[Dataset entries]
BEGIN

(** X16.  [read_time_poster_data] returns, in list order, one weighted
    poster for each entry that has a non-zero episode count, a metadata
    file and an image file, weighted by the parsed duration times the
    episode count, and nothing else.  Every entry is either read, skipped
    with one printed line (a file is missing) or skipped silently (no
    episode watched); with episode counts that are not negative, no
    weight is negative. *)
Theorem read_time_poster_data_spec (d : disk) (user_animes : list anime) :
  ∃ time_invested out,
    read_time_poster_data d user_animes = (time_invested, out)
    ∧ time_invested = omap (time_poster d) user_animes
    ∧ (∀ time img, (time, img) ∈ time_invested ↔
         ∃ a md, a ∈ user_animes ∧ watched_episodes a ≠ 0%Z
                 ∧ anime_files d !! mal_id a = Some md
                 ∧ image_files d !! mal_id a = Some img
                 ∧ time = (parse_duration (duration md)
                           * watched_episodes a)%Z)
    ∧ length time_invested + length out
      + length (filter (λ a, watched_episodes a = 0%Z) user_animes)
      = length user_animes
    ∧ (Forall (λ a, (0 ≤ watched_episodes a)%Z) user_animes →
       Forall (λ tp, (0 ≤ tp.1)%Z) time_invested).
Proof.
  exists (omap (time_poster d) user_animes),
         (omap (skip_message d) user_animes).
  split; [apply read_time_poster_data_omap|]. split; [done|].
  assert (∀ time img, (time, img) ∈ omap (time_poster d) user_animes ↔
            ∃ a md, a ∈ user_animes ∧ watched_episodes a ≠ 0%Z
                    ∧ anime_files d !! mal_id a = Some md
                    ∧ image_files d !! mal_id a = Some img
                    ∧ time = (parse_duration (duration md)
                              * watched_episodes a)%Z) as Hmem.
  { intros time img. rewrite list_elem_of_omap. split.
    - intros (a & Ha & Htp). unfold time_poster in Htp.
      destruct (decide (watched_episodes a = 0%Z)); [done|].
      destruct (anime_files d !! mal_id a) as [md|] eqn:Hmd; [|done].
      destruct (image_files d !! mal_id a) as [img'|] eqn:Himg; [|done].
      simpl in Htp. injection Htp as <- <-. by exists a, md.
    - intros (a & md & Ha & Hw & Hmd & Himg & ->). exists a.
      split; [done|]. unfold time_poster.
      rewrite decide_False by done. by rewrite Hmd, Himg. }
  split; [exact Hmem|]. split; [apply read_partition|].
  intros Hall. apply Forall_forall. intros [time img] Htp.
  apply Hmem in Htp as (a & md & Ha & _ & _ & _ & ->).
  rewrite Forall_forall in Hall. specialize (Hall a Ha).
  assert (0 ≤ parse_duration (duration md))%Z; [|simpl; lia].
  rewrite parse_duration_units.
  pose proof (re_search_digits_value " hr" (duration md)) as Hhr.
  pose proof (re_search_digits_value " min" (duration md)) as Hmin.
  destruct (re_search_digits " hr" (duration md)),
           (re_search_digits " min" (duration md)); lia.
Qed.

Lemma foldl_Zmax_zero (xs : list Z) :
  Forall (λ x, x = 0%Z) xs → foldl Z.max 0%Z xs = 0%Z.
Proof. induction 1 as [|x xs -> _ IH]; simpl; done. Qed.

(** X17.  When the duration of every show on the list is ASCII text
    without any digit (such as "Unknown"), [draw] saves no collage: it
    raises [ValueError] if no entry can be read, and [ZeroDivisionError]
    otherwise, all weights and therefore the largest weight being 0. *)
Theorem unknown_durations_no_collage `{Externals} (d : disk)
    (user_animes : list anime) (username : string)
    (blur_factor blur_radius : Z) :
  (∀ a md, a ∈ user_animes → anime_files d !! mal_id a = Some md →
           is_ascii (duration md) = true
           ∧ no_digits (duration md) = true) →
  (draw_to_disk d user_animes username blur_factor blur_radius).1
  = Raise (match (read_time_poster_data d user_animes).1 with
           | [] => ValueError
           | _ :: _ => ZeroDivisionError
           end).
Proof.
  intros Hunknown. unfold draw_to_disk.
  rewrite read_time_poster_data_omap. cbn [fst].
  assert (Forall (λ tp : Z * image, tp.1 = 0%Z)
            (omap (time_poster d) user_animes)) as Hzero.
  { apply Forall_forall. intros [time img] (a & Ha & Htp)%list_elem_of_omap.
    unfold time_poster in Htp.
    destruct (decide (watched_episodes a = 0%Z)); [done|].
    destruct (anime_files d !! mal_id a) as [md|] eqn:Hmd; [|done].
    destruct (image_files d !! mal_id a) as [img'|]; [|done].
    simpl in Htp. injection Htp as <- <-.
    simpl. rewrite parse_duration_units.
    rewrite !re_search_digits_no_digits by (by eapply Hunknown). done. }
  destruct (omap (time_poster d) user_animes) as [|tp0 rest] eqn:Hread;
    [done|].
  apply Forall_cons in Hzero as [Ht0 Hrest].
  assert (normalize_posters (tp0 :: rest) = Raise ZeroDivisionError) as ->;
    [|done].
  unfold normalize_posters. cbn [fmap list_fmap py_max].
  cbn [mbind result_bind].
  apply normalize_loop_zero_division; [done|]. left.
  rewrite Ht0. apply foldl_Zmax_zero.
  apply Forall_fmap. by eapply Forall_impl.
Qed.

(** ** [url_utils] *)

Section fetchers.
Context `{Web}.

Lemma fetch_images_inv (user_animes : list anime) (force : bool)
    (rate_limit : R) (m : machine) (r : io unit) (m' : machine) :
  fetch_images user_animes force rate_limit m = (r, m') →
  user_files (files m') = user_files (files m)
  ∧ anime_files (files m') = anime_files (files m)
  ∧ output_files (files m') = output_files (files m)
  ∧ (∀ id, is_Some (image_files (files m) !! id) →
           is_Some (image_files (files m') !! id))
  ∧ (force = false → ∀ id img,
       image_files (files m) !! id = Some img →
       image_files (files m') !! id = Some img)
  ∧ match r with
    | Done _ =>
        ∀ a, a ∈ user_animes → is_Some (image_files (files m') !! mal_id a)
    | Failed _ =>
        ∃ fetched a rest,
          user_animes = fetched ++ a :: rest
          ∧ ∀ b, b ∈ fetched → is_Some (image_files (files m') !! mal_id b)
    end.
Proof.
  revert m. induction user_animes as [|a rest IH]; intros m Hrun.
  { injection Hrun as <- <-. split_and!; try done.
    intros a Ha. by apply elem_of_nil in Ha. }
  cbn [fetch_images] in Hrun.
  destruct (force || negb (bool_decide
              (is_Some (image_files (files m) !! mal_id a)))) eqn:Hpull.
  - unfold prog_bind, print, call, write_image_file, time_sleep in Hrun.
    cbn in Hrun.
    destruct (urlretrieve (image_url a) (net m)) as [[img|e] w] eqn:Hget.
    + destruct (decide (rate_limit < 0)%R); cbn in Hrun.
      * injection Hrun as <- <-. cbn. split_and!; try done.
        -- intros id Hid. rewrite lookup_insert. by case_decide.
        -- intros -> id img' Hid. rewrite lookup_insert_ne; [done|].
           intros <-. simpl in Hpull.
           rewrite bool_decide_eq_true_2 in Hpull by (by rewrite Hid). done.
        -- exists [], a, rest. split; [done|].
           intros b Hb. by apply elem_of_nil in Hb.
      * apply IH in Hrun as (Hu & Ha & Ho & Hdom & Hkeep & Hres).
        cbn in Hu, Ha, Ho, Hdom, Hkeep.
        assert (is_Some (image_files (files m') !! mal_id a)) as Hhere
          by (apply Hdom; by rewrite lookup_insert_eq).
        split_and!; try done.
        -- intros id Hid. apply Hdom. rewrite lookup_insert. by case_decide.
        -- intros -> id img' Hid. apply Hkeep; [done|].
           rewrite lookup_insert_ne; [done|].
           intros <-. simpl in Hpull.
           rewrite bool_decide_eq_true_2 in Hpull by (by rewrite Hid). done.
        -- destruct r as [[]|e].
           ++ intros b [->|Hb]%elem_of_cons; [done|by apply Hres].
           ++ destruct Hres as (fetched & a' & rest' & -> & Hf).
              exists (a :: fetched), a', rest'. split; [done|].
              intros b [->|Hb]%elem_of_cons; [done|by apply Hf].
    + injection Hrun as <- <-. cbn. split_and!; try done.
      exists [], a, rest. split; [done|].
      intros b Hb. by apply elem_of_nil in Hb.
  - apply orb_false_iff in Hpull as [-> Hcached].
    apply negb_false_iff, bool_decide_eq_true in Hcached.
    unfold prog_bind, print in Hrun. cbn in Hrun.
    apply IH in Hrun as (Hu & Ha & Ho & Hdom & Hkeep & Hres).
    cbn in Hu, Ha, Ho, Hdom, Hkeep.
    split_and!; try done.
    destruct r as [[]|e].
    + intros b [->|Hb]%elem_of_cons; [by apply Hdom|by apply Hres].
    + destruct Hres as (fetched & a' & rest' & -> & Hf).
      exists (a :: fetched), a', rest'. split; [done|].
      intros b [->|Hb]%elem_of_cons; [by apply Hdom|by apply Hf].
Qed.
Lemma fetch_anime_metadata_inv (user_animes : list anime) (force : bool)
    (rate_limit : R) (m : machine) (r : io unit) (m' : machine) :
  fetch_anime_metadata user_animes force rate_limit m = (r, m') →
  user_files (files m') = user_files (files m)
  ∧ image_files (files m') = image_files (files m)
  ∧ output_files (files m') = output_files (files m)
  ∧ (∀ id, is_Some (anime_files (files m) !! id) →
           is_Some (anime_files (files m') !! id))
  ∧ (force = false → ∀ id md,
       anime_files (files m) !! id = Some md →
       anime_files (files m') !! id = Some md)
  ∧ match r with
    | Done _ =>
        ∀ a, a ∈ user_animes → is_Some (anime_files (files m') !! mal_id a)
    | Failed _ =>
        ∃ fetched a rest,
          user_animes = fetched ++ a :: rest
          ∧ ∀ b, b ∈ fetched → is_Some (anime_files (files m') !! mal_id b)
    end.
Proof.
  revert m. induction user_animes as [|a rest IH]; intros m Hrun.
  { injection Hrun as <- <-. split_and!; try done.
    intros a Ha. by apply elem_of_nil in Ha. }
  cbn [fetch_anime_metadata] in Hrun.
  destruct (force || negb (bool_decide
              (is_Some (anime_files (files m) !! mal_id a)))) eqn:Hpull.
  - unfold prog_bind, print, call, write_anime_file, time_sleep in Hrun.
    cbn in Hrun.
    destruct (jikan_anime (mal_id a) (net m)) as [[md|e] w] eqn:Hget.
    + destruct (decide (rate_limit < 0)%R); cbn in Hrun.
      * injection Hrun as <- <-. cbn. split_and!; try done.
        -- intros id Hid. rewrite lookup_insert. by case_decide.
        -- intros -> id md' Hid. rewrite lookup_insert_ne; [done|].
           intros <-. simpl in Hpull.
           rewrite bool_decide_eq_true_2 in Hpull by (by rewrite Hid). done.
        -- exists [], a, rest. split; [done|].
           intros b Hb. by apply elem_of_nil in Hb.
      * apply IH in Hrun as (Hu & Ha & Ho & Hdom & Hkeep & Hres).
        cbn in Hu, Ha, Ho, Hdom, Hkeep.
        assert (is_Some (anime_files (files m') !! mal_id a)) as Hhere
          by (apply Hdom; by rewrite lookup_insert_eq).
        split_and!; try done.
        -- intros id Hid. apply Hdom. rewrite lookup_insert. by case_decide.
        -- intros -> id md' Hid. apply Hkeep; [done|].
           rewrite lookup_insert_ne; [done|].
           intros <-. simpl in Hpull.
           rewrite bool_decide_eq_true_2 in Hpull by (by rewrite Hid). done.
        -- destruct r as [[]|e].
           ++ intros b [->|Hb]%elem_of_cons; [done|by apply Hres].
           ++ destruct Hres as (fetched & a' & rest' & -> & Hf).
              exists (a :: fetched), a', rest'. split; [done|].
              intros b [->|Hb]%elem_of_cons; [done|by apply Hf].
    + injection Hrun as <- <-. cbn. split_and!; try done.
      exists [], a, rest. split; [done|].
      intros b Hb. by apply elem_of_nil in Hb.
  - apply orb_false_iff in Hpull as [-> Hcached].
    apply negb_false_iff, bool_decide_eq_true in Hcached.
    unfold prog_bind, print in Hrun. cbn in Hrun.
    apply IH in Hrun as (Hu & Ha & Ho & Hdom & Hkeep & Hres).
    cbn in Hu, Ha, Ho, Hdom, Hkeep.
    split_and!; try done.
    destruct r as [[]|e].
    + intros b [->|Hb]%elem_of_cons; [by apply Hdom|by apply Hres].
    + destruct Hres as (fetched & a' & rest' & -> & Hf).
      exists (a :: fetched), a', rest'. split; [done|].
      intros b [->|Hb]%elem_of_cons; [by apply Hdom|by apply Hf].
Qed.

END
BEGIN

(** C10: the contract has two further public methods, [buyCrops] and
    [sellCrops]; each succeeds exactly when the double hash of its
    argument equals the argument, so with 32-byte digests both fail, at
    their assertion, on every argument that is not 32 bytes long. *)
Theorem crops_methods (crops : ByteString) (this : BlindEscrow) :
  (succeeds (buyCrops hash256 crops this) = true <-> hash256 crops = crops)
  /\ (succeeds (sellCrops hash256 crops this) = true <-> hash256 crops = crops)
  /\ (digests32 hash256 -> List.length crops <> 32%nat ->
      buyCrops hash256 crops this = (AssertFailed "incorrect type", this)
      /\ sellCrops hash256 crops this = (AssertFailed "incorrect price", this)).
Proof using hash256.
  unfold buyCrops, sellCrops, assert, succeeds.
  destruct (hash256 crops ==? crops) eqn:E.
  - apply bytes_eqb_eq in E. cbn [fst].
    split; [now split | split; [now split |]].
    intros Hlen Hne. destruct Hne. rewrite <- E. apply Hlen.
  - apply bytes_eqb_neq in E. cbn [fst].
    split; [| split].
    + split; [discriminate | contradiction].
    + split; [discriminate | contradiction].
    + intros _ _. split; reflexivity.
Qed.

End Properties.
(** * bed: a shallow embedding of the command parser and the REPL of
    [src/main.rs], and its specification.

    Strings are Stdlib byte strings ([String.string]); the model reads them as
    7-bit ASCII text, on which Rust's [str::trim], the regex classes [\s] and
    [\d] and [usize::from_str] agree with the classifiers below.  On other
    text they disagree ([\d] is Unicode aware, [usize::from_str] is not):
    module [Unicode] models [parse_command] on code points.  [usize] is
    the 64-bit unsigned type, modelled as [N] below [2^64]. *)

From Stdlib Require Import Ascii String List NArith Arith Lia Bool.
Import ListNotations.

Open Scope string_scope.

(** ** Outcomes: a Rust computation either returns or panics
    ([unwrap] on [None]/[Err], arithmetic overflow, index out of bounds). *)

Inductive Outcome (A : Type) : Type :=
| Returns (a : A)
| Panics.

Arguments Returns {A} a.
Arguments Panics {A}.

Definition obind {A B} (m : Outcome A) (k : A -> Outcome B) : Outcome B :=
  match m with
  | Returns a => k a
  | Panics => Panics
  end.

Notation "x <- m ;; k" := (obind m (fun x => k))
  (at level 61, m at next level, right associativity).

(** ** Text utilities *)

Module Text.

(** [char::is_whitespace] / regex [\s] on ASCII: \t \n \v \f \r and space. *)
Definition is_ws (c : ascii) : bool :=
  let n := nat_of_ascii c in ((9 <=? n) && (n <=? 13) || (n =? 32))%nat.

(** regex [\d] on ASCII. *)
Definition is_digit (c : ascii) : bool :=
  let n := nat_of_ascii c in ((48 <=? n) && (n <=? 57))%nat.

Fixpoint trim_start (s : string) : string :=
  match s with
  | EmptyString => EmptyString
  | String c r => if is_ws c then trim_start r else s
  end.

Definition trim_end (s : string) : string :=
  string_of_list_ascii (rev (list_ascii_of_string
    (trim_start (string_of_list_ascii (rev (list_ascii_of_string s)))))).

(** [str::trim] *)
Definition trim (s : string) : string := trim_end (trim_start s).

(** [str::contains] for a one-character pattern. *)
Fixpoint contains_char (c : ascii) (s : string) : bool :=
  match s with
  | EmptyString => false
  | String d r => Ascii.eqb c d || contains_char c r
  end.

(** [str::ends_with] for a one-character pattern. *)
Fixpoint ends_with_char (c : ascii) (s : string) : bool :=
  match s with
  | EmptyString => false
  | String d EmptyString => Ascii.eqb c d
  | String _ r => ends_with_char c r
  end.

END

### Work task
Leave out every line above except those from the line with "order, one weighted" up to and including the line with "with one printed", and copy those exactly.

### Solution
(** X16.  [read_time_poster_data] returns, in list order, one weighted
    poster for each entry that has a non-zero episode count, a metadata
    file and an image file, weighted by the parsed duration times the
    episode count, and nothing else.  Every entry is either read, skipped
    with one printed line (a file is missing) or skipped silently (no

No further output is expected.